Le mosse di chi vuole cercare di bloccare lo sbilanciamento autoritario sono chiare: i parlamentari, che hanno poco potere all’interno del Congresso, utilizzano la loro visibilità mediatica per partecipare alle proteste dei funzionari, i sindacati contestano gli ordini esecutivi che riguardano i dipendenti federali, citano in giudizio l’amministrazione e organizzano manifestazioni sceniche davanti ai palazzi sedi delle agenzie che stanno venendo chiuse, mentre il potere giudiziario blocca temporaneamente gli ordini esecutivi. Si tratta di un’azione coordinata che può dare i suoi frutti, anche se Trump ha dimostrato di continuare sulla sua strada nonostante le decisioni delle Corti: questo perché non c’è molto che il potere giudiziario possa fare oltre a comminare multe e sanzioni e richiedere il rispetto delle sentenze.
A farle valere, però, dovrebbe essere il Dipartimento di Giustizia (DOJ), al cui capo è stata posta Pam Bondi, persona di fiducia trumpiana che vuole applicare i piani del Presidente.
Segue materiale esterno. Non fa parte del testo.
(** The active occurrence ends and the retained one, if any, takes its place. *)
Lemma journal_move_promote T A i j x x' y y' :
  journal_inv T A → T !! i = Some x → same_occurrence x x' → occurrence_inv x' →
  attempts_inv x' (attempts_of A i) → active x → ¬ active x' → ¬ queued x' →
  T !! j = Some y → queued y → automation_id y = automation_id x →
  same_occurrence y y' → occurrence_inv y' → attempts_inv y' (attempts_of A j) → ¬ queued y' →
  journal_moves T A (<[j := y']> (<[i := x']> T)) A.
Proof.
  intros Hi Hx Hs Ho Ha Hax Hax' Hqx' Hy Hqy Haut Hs' Ho' Ha' Hqy'.
  assert (Hne : j ≠ i) by (intros ->; rewrite Hx in Hy; simplify_eq; unfold active, queued in *;
                           rewrite Hqy in Hax; done).
  split.
  - intros k w [[<- <-]|[Hk [[<- <-]|[Hk' Hw]]%lookup_insert_Some]]%lookup_insert_Some.
    + exists y. split_and!; try done. intros _. right. split; [done|].
      exists i, x, x'. rewrite lookup_insert_ne, lookup_insert_eq by done. done.
    + exists x. split_and!; try done.
    + exists w. destruct (ji_occurrence _ _ Hi _ _ Hw) as (_ & ? & ?). split_and!; try done. by left.
  - intros k w Hw. rewrite lookup_insert_is_Some'. destruct (decide (k = i)) as [->|];
      [right; rewrite lookup_insert_eq; eauto|right; rewrite lookup_insert_ne by done; eauto].
  - intros k l. by apply ji_attempts.
Qed.
End tables.

(** ** What an operation may do to the journal *)

Section parts.
Context {CH : Chrono} {SHA : Sha256}.
Import SchedulerState.
Implicit Types s : SS.

Abbreviation journal s := (journal_inv (automation_occurrences s) (automation_occurrence_claim_attempts s)).
Definition bound_run (b : AutomationOccurrenceDispatchResult.t) : RunId :=
  Run.id (AutomationOccurrenceDispatchResult.run b).

(** The stored cursor of an automation passes every check against its definition. *)
Definition cursor_fits (automation : Automation.t) (c : AutomationScheduleCursor.t) : Prop :=
  ∃ snapshot, automation_scheduler_snapshot automation = Ok snapshot ∧
    AutomationScheduleCursor.automation_id c = Automation.id automation ∧
    automation_schedule_cursor_is_valid c snapshot = true.

Record sched_inv s : Prop := {
  si_lease l : automation_scheduler_lease s = Some l → lease_ok l;
  si_journal : journal s;
  si_automations a automation : automations s !! a = Some automation → Automation.id automation = a;
  si_cursors a c : automation_schedule_cursors s !! a = Some c →
    ∃ automation, automations s !! a = Some automation ∧ cursor_fits automation c;
  si_runs i r : runs s !! i = Some r → Run.id r = i ∧ run_reachable r;
  si_bindings i b : automation_occurrence_dispatches s !! i = Some b →
    ∃ x, automation_occurrences s !! i = Some x ∧ AutomationOccurrence.run_id x = Some (bound_run b);
}.

(** Nothing is lost on the way from one state to a later one. *)
Record sched_later s s' : Prop := {
  sl_lease l : automation_scheduler_lease s = Some l → ∃ l', automation_scheduler_lease s' = Some l' ∧
    AutomationSchedulerLease.fence l ≤ AutomationSchedulerLease.fence l';
  sl_occurrences i x : automation_occurrences s !! i = Some x →
    ∃ x', automation_occurrences s' !! i = Some x' ∧ same_occurrence x x';
  sl_cursors a : is_Some (automation_schedule_cursors s !! a) →
    is_Some (automation_schedule_cursors s' !! a) ∧ automations s' !! a = automations s !! a;
  sl_runs i r : runs s !! i = Some r → ∃ r', runs s' !! i = Some r' ∧ rtc run_step r r';
  sl_bindings i b : automation_occurrence_dispatches s !! i = Some b →
    ∃ b', automation_occurrence_dispatches s' !! i = Some b' ∧ bound_run b' = bound_run b;
}.
#[global] Instance sched_later_refl : Reflexive sched_later.
Proof. intros s. split; eauto 10 using rtc_refl, Z.le_refl. intros i x H. exists x. by split. Qed.
#[global] Instance sched_later_trans : Transitive sched_later.
Proof.
  intros s1 s2 s3 [A1 A2 A5 A3 A4] [B1 B2 B5 B3 B4]. split.
  - intros l (l1 & H & ?)%A1. destruct (B1 _ H) as (l2 & ? & ?). exists l2. split; [done|lia].
  - intros i x (x1 & H & ?)%A2. destruct (B2 _ _ H) as (x2 & ? & ?). exists x2. split; [done|by etrans].
  - intros a [H E]%A5. destruct (B5 _ H) as [? E']. split; [done|congruence].
  - intros i x (x1 & H & ?)%A3. destruct (B3 _ _ H) as (x2 & ? & ?). exists x2. split; [done|by etrans].
  - intros i x (x1 & H & E)%A4. destruct (B4 _ _ H) as (x2 & ? & E'). exists x2. split; [done|congruence].
Qed.

Definition sched_ok s s' : Prop := sched_inv s' ∧ sched_later s s'.

(** The parts of a step: each is about one of the tables. *)
Definition lease_part s s' : Prop :=
  automation_scheduler_lease s' = automation_scheduler_lease s ∨
  ∃ l', automation_scheduler_lease s' = Some l' ∧ lease_ok l' ∧
    ∀ l, automation_scheduler_lease s = Some l →
      AutomationSchedulerLease.fence l ≤ AutomationSchedulerLease.fence l'.
Definition table_part s s' : Prop :=
  journal s' ∧ ∀ i x, automation_occurrences s !! i = Some x →
    ∃ x', automation_occurrences s' !! i = Some x' ∧ same_occurrence x x'.
Record cursor_part s s' : Prop := {
  cp_keyed a automation : automations s' !! a = Some automation → Automation.id automation = a;
  cp_back a c : automation_schedule_cursors s' !! a = Some c →
    automation_schedule_cursors s !! a = Some c ∨
    ∃ automation, automations s' !! a = Some automation ∧ cursor_fits automation c;
  cp_kept a : is_Some (automation_schedule_cursors s !! a) →
    is_Some (automation_schedule_cursors s' !! a) ∧ automations s' !! a = automations s !! a;
}.
Definition run_part s s' : Prop :=
  ∀ i r', runs s' !! i = Some r' → runs s !! i = Some r' ∨ Run.id r' = i ∧
    ((runs s !! i = None ∧ run_reachable r') ∨ ∃ r, runs s !! i = Some r ∧ rtc run_step r r').
Definition run_kept s s' : Prop := ∀ i r, runs s !! i = Some r → is_Some (runs s' !! i).
Definition binding_part s s' : Prop :=
  (∀ i b, automation_occurrence_dispatches s !! i = Some b →
     is_Some (automation_occurrence_dispatches s' !! i)) ∧
  ∀ i b', automation_occurrence_dispatches s' !! i = Some b' →
    (∃ b, automation_occurrence_dispatches s !! i = Some b ∧ bound_run b' = bound_run b) ∨
    (automation_occurrence_dispatches s !! i = None ∧
     ∃ x', automation_occurrences s' !! i = Some x' ∧
       AutomationOccurrence.run_id x' = Some (bound_run b')).

Lemma sched_ok_intro s s' :
  sched_inv s → lease_part s s' → table_part s s' → cursor_part s s' → run_part s s' →
  run_kept s s' → binding_part s s' → sched_ok s s'.
Proof.
  intros [I1 I2 Ia I3 I4 I5] Hl [Hj Ho] [Hca Hc Hck] Hr Hk [Hb Hb']. split; split.
  - intros l. destruct Hl as [->|(l' & -> & ? & _)]; [by apply I1|]. by intros [= <-].
  - done.
  - done.
  - intros a c [Hac|?]%Hc; [|done]. destruct (I3 _ _ Hac) as (aut & Haut & ?). exists aut. split; [|done].
    destruct (Hck a) as [_ ->]; [eauto|done].
  - intros i r [H|(Hid & [[_ ?]|(r0 & H & ?)])]%Hr; [by apply I4|split; [done|]..].
    + done.
    + destruct (I4 _ _ H) as [_ (r1 & ? & ?)]. exists r1. split; [done|by etrans].
  - intros i b [(b0 & H & ->)|(_ & ?)]%Hb'; [|done].
    destruct (I5 _ _ H) as (x & Hx & Hrun). destruct (Ho _ _ Hx) as (x' & ? & (_ & _ & _ & _ & _ & Hsame)).
    eauto.
  - intros l Hl0. destruct Hl as [->|(l' & -> & _ & H)]; eauto using Z.le_refl.
  - done.
  - done.
  - intros i r H. destruct (Hk _ _ H) as [r' H']. exists r'. split; [done|].
    destruct (Hr _ _ H') as [?|(_ & [[? _]|(r0 & ? & ?)])]; by simplify_eq.
  - intros i b H. destruct (Hb _ _ H) as [b' H']. exists b'. split; [done|].
    destruct (Hb' _ _ H') as [(b0 & ? & ?)|[? _]]; congruence.
Qed.

Lemma lease_same s s' : automation_scheduler_lease s' = automation_scheduler_lease s → lease_part s s'.
Proof. by left. Qed.
Lemma table_same s s' : sched_inv s → automation_occurrences s' = automation_occurrences s →
  automation_occurrence_claim_attempts s' = automation_occurrence_claim_attempts s → table_part s s'.
Proof. intros H E E'. unfold table_part. rewrite E, E'. split; [apply H|]. intros i x Hx. by exists x. Qed.
Lemma table_moves s s' :
  journal s → journal_moves (automation_occurrences s) (automation_occurrence_claim_attempts s)
    (automation_occurrences s') (automation_occurrence_claim_attempts s') → table_part s s'.
Proof.
  intros Hj Hm. split; [by eapply journal_moves_inv|]. intros i x Hx.
  destruct (jm_forth _ _ _ _ Hm _ _ Hx) as [x' Hx']. exists x'. split; [done|].
  destruct (jm_back _ _ _ _ Hm _ _ Hx') as (x0 & ? & ? & _). by simplify_eq.
Qed.
Lemma cursor_same s s' : sched_inv s → automations s' = automations s →
  automation_schedule_cursors s' = automation_schedule_cursors s → cursor_part s s'.
Proof. intros Hs E E'. split; rewrite ?E, ?E'; [apply Hs|by left|done]. Qed.
Lemma run_same s s' : runs s' = runs s → run_part s s' ∧ run_kept s s'.
Proof. intros E. unfold run_part, run_kept. rewrite E. split; [by left|eauto]. Qed.
Lemma run_insert s s' r' :
  runs s' = <[Run.id r' := r']> (runs s) →
  (runs s !! Run.id r' = None ∧ run_reachable r') ∨
    (∃ r, runs s !! Run.id r' = Some r ∧ rtc run_step r r') →
  run_part s s' ∧ run_kept s s'.
Proof.
  intros E H. unfold run_part, run_kept. rewrite E. split.
  - intros i r [[<- <-]|[? ?]]%lookup_insert_Some; [by right|by left].
  - intros i r Hi. rewrite lookup_insert_is_Some'. eauto.
Qed.
Lemma binding_same s s' :
  automation_occurrence_dispatches s' = automation_occurrence_dispatches s → binding_part s s'.
Proof. intros E. unfold binding_part. rewrite E. split; eauto. Qed.
Lemma binding_insert s s' i b' :
  automation_occurrence_dispatches s' = <[i := b']> (automation_occurrence_dispatches s) →
  (∃ b, automation_occurrence_dispatches s !! i = Some b ∧ bound_run b' = bound_run b) ∨
    (automation_occurrence_dispatches s !! i = None ∧
     ∃ x', automation_occurrences s' !! i = Some x' ∧
       AutomationOccurrence.run_id x' = Some (bound_run b')) →
  binding_part s s'.
Proof.
  intros E H. unfold binding_part. rewrite E. split.
  - intros j b Hj. rewrite lookup_insert_is_Some'. eauto.
  - intros j b [[<- <-]|[? ?]]%lookup_insert_Some; [done|]. left. eauto.
Qed.
End parts.

(** ** The operations one by one *)

(** Peels the statement that reads the store. *)
Ltac peel_self H :=
  let s0 := fresh "s0" in let Hs0 := fresh "Hs0" in
  peel H s0 Hs0; injection Hs0 as <-.
(** Closes the parts of a step that do not change their table. *)
Ltac same_parts :=
  first [by apply lease_same | by apply cursor_same | by apply run_same
        | by apply binding_same | by apply table_same].

Section operations.
Context {CH : Chrono} {SHA : Sha256}.
Import SchedulerState.
Implicit Types s : SS.
Implicit Types x y : AutomationOccurrence.t.

(** The token is the one of the stored lease, which is live. *)
Definition holds_lease s (token : AutomationSchedulerLeaseToken.t) (now : Z) : Prop :=
  ∃ l, automation_scheduler_lease s = Some l ∧ AutomationSchedulerLease.token l = token ∧
    AutomationSchedulerLease.renewed_at l ≤ now < AutomationSchedulerLease.expires_at l.

Lemma require_lease_Ok s token now l :
  require_automation_scheduler_lease s token now = Ok l → holds_lease s token now.
Proof.
  unfold require_automation_scheduler_lease, or_invalid. intros H. run_in H. bool_facts.
  match goal with E : AutomationSchedulerLease.is_valid_at _ _ = true |- _ =>
    unfold AutomationSchedulerLease.is_valid_at in E; bool_facts end.
  exists l. destruct token. unfold AutomationSchedulerLease.token. cbn in *. subst.
  split_and!; (done || lia).
Qed.

Lemma call_same c now x :
  occurrence_inv x → accepts c now x → same_occurrence x (occurrence_moved c now x).
Proof.
  intros Hi Ha. split_and!; try done. intros r Hr. destruct c; try done. destruct Ha as ((? & _ & Hs & _) & _).
  by destruct (linked_not_claimed _ _ Hi Hr).
Qed.

Lemma inv_attempts_bound x : occurrence_inv x →
  0 ≤ AutomationOccurrence.claim_attempt_count x ≤ MAX_AUTOMATION_OCCURRENCE_CLAIM_ATTEMPTS.
Proof. intros [_ (? & _) ? _ _]. done. Qed.

(** What the shared checks of the two claims establish. *)
Lemma check_claim_Ok s c x l :
  check_claim s c = Ok (x, l) →
  holds_lease s (ClaimAutomationOccurrence.lease c) (ClaimAutomationOccurrence.claimed_at c) ∧
  automation_occurrences s !! ClaimAutomationOccurrence.occurrence_id c = Some x ∧
  AutomationOccurrence.state x = AutomationOccurrenceState.Pending ∧
  l = attempts_of (automation_occurrence_claim_attempts s) (ClaimAutomationOccurrence.occurrence_id c).
Proof.
  unfold check_claim. intros H. apply result_bind_Ok in H as (le & Hle & H).
  apply result_bind_Ok in H as ([] & _ & H). apply result_bind_Ok in H as (x0 & Hx & H).
  apply result_bind_Ok in H as (y & _ & H). apply result_bind_Ok in H as ([] & Hs & H).
  apply result_bind_Ok in H as ([] & _ & H). apply reject_then_Ok in H as [[= -> ->] _].
  apply reject_if_Ok in Hs. bool_facts. split_and!; [by eapply require_lease_Ok| |done|done].
  unfold ok_or in Hx. by case_match; simplify_eq.
Qed.

Lemma claimed_occurrence_Ok c x l x' :
  claimed_occurrence c x l = Ok x' →
  let call := OClaim (ClaimAutomationOccurrence.lease c) (ClaimAutomationOccurrence.expires_at c) in
  accepts call (ClaimAutomationOccurrence.claimed_at c) x ∧
  x' = occurrence_moved call (ClaimAutomationOccurrence.claimed_at c) x.
Proof.
  unfold claimed_occurrence. intros H. apply result_bind_Ok in H as (y & Hy & H).
  apply reject_then_Ok in H as [-> _]. rewrite moved_copy_Ok in Hy.
  by apply (occurrence_apply_accepted (OClaim _ _)) in Hy.
Qed.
Negli scorsi giorni, una procuratrice di New York si è rifiutata di archiviare le accuse contro il sindaco della città Eric Adams, che avrebbe accettato regali e fondi illegali per la campagna elettorale: il ritiro dell’imputazione sarebbe dovuto avvenire, secondo un accordo con il DOJ stesso, in cambio di un aiuto del sindaco a contrastare l’immigrazione illegale. Dimettendosi, la procuratrice ha inviato una lettera a Bondi in cui spiegava perché non poteva compiere quell’azione: una posizione che, secondo l’opinionista Robert Hubbell, “è il potere di una singola voce che dimostra coraggio e forza morale”.
Nonostante questo, l’opposizione mantiene una massima pressione nel tentativo di aprire gli occhi ai cittadini su quanto sta avvenendo: non le mosse legittime di una presidenza, ma un rovesciamento del potere in senso autoritario che ha bisogno dell’attenzione del maggior numero possibile di persone per essere sventato.